* **Collected data entries**:
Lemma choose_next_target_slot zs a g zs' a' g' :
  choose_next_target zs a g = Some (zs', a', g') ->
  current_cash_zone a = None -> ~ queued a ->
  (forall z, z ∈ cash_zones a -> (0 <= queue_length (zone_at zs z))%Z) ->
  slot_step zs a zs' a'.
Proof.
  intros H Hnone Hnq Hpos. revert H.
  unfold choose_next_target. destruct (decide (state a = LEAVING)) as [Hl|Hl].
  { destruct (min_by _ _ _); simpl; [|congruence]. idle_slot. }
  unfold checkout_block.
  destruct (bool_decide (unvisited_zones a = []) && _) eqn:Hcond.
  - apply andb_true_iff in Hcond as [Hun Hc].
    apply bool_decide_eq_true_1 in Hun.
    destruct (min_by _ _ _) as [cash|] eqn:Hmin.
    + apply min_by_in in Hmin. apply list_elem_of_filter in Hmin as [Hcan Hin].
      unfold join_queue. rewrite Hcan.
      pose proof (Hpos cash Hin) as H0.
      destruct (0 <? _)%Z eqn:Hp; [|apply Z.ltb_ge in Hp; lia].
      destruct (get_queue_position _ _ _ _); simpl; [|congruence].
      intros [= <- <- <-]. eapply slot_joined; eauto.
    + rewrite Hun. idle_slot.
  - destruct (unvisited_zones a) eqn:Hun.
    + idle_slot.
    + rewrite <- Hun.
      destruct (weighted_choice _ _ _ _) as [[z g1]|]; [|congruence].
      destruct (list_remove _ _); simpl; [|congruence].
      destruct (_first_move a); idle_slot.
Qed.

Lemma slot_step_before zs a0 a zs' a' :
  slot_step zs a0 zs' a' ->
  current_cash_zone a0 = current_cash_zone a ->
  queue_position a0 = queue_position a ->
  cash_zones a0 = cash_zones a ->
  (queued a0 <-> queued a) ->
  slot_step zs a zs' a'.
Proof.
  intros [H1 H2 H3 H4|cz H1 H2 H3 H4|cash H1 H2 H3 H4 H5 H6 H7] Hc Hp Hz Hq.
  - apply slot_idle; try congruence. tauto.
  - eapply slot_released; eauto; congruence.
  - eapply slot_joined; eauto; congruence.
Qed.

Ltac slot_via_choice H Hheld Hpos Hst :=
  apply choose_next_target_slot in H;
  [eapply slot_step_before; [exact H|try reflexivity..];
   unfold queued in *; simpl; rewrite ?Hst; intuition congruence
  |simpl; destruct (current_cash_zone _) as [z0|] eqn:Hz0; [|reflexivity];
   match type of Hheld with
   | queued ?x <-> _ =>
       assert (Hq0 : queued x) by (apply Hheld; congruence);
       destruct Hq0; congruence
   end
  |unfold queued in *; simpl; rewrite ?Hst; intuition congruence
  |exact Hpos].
...
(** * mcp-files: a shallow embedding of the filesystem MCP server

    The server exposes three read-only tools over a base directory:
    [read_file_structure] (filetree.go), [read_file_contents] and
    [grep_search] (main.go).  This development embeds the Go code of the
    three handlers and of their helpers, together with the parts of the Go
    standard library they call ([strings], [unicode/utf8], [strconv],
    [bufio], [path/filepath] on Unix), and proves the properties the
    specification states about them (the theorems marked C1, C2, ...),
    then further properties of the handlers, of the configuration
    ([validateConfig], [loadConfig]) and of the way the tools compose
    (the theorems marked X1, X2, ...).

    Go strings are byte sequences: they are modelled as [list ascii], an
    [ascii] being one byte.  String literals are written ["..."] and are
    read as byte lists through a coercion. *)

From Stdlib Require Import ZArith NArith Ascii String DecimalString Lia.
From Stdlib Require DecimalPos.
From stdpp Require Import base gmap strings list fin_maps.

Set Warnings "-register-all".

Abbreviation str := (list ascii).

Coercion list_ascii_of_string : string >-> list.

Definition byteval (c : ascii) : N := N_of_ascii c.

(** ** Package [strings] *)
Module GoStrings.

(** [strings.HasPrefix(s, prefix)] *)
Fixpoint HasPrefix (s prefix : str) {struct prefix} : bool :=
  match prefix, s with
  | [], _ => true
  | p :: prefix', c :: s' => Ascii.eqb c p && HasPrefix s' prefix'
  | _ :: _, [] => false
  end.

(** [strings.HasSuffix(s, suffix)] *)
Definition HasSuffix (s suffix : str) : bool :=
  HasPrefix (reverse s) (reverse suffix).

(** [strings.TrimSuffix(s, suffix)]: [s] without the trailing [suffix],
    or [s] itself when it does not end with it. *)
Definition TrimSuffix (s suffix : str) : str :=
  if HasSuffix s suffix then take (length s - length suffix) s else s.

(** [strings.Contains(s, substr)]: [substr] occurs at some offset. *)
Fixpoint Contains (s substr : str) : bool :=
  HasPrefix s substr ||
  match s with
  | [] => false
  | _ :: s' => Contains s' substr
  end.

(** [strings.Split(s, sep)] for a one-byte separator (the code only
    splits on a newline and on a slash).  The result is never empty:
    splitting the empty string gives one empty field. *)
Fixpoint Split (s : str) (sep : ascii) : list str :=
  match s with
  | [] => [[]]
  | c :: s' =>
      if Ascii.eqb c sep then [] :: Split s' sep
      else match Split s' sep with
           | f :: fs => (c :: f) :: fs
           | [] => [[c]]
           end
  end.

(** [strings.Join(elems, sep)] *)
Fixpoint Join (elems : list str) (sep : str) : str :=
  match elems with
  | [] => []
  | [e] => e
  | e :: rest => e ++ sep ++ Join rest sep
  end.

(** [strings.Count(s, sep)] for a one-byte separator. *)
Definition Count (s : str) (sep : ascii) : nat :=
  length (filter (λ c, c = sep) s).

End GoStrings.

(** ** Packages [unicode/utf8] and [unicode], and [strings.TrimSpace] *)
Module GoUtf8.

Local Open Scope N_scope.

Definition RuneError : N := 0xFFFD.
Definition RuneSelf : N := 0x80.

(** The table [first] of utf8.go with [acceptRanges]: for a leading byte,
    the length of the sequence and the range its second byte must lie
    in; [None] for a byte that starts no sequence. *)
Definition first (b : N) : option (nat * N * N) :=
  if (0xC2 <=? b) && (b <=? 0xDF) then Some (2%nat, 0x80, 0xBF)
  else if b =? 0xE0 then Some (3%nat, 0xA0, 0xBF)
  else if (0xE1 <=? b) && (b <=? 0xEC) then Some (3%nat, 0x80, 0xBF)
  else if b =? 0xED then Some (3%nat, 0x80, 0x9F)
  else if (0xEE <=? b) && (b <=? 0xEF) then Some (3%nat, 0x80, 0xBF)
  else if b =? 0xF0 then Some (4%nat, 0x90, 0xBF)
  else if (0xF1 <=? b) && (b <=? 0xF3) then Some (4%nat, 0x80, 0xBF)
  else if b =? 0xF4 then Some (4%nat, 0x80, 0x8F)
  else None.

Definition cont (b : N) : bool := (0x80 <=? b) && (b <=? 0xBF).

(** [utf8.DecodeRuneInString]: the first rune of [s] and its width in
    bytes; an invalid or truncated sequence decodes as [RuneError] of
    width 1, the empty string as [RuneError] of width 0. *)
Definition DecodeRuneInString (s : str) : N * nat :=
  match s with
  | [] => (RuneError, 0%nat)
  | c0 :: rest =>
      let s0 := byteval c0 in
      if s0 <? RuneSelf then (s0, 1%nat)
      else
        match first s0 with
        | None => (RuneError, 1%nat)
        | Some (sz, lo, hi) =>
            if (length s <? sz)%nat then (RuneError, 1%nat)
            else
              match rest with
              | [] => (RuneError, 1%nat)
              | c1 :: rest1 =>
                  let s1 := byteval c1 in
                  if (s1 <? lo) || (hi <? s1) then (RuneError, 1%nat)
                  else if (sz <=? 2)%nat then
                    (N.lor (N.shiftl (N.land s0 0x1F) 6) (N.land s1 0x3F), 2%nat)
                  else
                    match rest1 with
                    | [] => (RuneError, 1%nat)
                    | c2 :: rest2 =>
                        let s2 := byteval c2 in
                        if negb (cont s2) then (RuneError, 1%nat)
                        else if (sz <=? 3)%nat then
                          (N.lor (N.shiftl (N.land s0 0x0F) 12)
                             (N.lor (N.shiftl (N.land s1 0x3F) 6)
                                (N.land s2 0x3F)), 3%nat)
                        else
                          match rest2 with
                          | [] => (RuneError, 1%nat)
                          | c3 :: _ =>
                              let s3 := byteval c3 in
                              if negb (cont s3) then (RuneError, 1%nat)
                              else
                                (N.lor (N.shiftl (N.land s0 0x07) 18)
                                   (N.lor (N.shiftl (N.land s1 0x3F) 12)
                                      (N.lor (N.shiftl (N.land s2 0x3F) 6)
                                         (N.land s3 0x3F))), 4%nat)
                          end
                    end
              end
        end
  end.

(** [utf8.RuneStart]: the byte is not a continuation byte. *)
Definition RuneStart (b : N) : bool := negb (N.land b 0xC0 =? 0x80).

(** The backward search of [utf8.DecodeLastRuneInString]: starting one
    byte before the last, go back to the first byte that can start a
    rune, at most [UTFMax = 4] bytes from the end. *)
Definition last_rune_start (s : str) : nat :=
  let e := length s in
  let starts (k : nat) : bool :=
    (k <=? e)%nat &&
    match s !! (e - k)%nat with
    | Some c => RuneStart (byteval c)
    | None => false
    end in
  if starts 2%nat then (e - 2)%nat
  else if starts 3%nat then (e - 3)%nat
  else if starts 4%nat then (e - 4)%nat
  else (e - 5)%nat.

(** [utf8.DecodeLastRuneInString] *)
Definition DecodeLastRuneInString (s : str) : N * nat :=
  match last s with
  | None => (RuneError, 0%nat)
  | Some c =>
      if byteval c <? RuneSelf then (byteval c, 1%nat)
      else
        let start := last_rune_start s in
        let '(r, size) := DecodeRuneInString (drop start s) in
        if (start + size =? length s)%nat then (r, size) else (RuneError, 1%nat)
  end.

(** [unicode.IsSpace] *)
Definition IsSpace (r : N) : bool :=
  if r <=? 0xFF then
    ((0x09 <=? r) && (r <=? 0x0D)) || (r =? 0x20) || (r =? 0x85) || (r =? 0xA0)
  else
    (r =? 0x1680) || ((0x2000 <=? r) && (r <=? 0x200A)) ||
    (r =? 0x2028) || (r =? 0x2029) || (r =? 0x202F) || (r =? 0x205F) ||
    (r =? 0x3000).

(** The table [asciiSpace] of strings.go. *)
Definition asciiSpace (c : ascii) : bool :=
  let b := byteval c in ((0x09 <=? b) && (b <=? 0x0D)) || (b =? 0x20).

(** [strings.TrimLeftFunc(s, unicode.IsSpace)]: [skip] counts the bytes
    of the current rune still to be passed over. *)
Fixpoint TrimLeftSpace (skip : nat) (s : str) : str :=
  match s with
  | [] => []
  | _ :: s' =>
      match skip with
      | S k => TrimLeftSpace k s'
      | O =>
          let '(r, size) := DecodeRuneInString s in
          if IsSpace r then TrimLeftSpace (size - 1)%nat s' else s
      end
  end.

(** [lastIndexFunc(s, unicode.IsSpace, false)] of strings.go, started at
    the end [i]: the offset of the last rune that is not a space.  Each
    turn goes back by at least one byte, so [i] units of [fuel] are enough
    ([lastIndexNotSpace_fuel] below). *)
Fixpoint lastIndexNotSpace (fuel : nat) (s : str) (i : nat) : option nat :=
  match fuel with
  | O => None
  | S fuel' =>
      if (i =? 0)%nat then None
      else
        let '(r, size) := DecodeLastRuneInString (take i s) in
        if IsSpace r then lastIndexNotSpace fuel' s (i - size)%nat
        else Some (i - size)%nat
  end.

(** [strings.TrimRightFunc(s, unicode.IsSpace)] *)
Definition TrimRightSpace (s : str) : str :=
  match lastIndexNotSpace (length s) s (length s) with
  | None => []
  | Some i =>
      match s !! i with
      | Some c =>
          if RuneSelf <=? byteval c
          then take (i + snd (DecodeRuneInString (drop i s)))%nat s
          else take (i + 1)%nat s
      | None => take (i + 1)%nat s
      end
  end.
--
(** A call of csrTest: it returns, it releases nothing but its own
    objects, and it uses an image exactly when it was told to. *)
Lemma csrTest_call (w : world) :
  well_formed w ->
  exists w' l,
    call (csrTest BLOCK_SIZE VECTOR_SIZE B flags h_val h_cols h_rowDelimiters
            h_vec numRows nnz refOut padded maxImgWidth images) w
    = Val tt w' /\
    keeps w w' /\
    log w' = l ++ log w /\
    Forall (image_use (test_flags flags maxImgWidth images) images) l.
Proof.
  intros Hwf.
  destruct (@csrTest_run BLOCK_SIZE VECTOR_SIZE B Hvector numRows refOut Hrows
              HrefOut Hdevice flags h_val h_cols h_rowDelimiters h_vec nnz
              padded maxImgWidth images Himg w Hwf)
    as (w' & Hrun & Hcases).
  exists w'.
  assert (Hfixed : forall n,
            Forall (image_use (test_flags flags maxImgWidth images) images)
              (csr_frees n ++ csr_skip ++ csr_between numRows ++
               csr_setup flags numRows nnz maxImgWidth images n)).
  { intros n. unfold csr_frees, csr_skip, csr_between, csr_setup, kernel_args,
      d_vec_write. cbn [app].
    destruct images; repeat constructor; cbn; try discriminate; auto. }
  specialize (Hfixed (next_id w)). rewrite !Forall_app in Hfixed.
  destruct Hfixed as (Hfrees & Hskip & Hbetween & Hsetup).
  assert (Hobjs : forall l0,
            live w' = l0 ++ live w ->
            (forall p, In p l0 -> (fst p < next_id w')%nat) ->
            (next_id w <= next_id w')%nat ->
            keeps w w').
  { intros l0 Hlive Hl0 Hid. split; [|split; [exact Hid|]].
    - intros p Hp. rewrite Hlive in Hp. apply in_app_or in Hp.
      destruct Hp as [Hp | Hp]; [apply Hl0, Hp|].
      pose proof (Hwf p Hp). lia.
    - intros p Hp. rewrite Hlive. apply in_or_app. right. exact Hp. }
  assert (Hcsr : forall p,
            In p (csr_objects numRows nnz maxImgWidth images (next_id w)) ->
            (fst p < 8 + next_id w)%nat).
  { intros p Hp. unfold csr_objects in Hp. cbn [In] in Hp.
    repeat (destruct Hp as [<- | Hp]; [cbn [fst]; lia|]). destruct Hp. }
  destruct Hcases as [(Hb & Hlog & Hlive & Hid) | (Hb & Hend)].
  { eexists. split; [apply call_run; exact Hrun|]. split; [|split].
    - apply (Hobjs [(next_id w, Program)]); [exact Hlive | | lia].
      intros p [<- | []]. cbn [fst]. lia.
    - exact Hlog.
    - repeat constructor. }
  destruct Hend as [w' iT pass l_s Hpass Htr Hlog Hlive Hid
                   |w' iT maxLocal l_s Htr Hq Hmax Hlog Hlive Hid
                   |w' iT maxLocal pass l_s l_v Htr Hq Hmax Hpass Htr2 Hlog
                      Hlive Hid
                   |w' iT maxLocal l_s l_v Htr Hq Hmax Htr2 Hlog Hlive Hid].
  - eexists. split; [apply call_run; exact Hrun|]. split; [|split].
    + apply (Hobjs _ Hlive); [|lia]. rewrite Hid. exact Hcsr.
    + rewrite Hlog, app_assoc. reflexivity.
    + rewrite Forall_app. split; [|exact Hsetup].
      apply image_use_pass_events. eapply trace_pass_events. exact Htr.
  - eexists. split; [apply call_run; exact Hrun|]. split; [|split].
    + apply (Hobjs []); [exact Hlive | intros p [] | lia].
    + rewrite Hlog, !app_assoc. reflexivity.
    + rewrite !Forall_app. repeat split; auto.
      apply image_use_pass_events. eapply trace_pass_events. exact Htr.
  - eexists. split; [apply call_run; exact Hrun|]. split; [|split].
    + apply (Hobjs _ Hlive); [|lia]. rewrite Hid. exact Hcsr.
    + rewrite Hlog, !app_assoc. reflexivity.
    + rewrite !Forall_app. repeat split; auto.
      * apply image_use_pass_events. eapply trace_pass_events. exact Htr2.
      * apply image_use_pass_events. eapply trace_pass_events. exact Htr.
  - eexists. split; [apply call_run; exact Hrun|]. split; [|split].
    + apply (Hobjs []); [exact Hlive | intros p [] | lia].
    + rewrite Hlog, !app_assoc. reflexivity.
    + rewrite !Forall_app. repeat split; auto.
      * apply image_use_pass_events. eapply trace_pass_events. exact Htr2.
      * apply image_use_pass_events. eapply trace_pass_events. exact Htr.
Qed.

* **What is needed**: Retype the entries above exactly, but only from the line containing "Lemma choose_next_target_slot zs" through the line containing "intros H Hnone Hnq Hpos. revert H.", both included.

* **Completed task**:
Lemma choose_next_target_slot zs a g zs' a' g' :
  choose_next_target zs a g = Some (zs', a', g') ->
  current_cash_zone a = None -> ~ queued a ->
  (forall z, z ∈ cash_zones a -> (0 <= queue_length (zone_at zs z))%Z) ->
  slot_step zs a zs' a'.
Proof.
  intros H Hnone Hnq Hpos. revert H.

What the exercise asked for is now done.